Por su formación inicial como miembros de partido de cuadros, los peledeístas saben conceptualizar, es decir, construir juicios, ideas u opiniones al expresar el pensamiento con palabras y esto le ha redituado al ejercer el poder político con aura de intelectualidad y superioridad.
La aceptación general, interna y externa, fue encarnada por el líder partidista y pasado presidente, reconocido como conceptualizador, teórico, internacionalista y hasta sofista, considerado tan buen conversador como encantador de serpientes, capaz de adormecer cualquier mortal.
Esa aura, sin embargo, parece desvanecerse luego del discurso de Leonel Fernández para explicar el hoyo fiscal dejado por su administración, exposición que no convenció al público y, por el contrario, generó casi un levantamiento popular de la clase media indignada que se siente estafada.
La legalidad y legitimidad han quedado erosionadas. Las acciones del gobierno pasado rayan en ilegalidad, evidente en flagrantes violaciones a preceptos cuyo cumplimiento está a cargo del Poder Ejecutivo, no más con citar el presupuesto que es ley general de gastos e ingresos del Estado.
El Congreso Nacional toma igual camino con la aprobación irregular de la ley 253-12 sobre el fortalecimiento de la capacidad recaudatoria del Estado para la sostenibilidad fiscal y el desarrollo sostenible (pura conceptualización peledeísta) que por su contenido es indudablemente ley orgánica.
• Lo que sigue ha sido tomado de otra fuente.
Lemma filter_keys (f : string → nat) c (l : list (string * nat)) :
  Forall (λ x, x.2 = f x.1) l →
  filter (λ t, f t = c) l.*1 = (filter (λ x : string * nat, x.2 = c) l).*1.
Proof.
  induction 1 as [|x l Hx _ IH]; [done |].
  rewrite fmap_cons, !filter_cons, IH, Hx.
  by destruct (decide (f x.1 = c)).
Qed.

Lemma prefix_filter {A} (P : A → Prop) `{!∀ x, Decision (P x)} (l k : list A) :
  l `prefix_of` k → filter P l `prefix_of` filter P k.
Proof. intros [m ->]. rewrite filter_app. by apply prefix_app_r. Qed.

Lemma Counter_snoc ws w :
  (Counter (ws ++ [w])).*1
  = if decide (w ∈ ws) then (Counter ws).*1 else (Counter ws).*1 ++ [w].
Proof.
  assert (Hsnoc : Counter (ws ++ [w]) = counter_incr w (Counter ws)).
  { unfold Counter. by rewrite foldl_app. }
  rewrite Hsnoc, counter_incr_keys. pose proof (Counter_keys ws w) as Hkeys.
  destruct (decide (w ∈ (Counter ws).*1)), (decide (w ∈ ws)); try done; tauto.
Qed.

Lemma most_common_ties n ws c :
  filter (λ t, occurrences t ws = c) (most_common n (Counter ws)).*1
  `prefix_of` filter (λ t, occurrences t ws = c) (Counter ws).*1.
Proof.
  assert (Hitems : Forall (λ x : string * nat, x.2 = occurrences x.1 ws) (Counter ws)).
  { apply Forall_forall. intros [k m] Hin. by apply Counter_item in Hin as [? _]. }
  assert (Hsel : Forall (λ x : string * nat, x.2 = occurrences x.1 ws)
                   (most_common n (Counter ws))).
  { apply Forall_forall. intros x Hin. apply most_common_subseteq in Hin.
    revert x Hin. by apply Forall_forall. }
  rewrite !(filter_keys (λ t, occurrences t ws)) by done.
  rewrite <- (sorted_desc_filter c (Counter ws)).
  assert (Hpre : most_common n (Counter ws) `prefix_of` sorted_desc (Counter ws)).
  { unfold most_common. destruct (decide (n ≤ 0)%Z); [apply prefix_nil | apply prefix_take]. }
  destruct (prefix_filter (λ y : string * nat, y.2 = c) _ _ Hpre) as [k ->].
  rewrite fmap_app. by apply prefix_app_r.
Qed.

(** X5.  Ties are broken by the order of first occurrence.  Among the
    selected tokens, those of one and the same frequency are in the order
    of the keys of the counter, which is the order in which the tokens
    first occur in the training split; when [max_vocab] cuts a group of
    equally frequent tokens, the first ones are kept. *)
Theorem equally_frequent_tokens_keep_corpus_order UNK PAD trn n :
  let ws := concat trn in
  ∃ sel,
    itos (create_vocabulary UNK PAD trn n) = UNK :: PAD :: sel
    ∧ (∀ c, filter (λ t, occurrences t ws = c) sel
            `prefix_of` filter (λ t, occurrences t ws = c) (Counter ws).*1)
    ∧ (Counter []).*1 = []
    ∧ ∀ l w, (Counter (l ++ [w])).*1
             = if decide (w ∈ l) then (Counter l).*1 else (Counter l).*1 ++ [w].
Proof.
  intros ws. exists (most_common n (Counter ws)).*1. split_and!.
  - apply create_vocabulary_itos.
  - intros c. apply most_common_ties.
  - done.
  - apply Counter_snoc.
Qed.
En la Cámara de Diputados esta ley de planificación e inversión pública (artículo constitucional 112) fue aprobada violando la mayoría de 2/3 de votos afirmativos de los presentes, pero se queda así porque estos congresistas son transgresores de la Carta Magna que ellos mismos sancionaron.
Son apenas ejemplos.
Con sus conceptualizaciones, enorme control político estructural de poderes públicos, más capacidad económica acumulada con negocios desde el Estado, el grupo dominante se coloca por encima del bien y del mal para hacerse inmune e impune a sus ilegalidades e indelicadezas.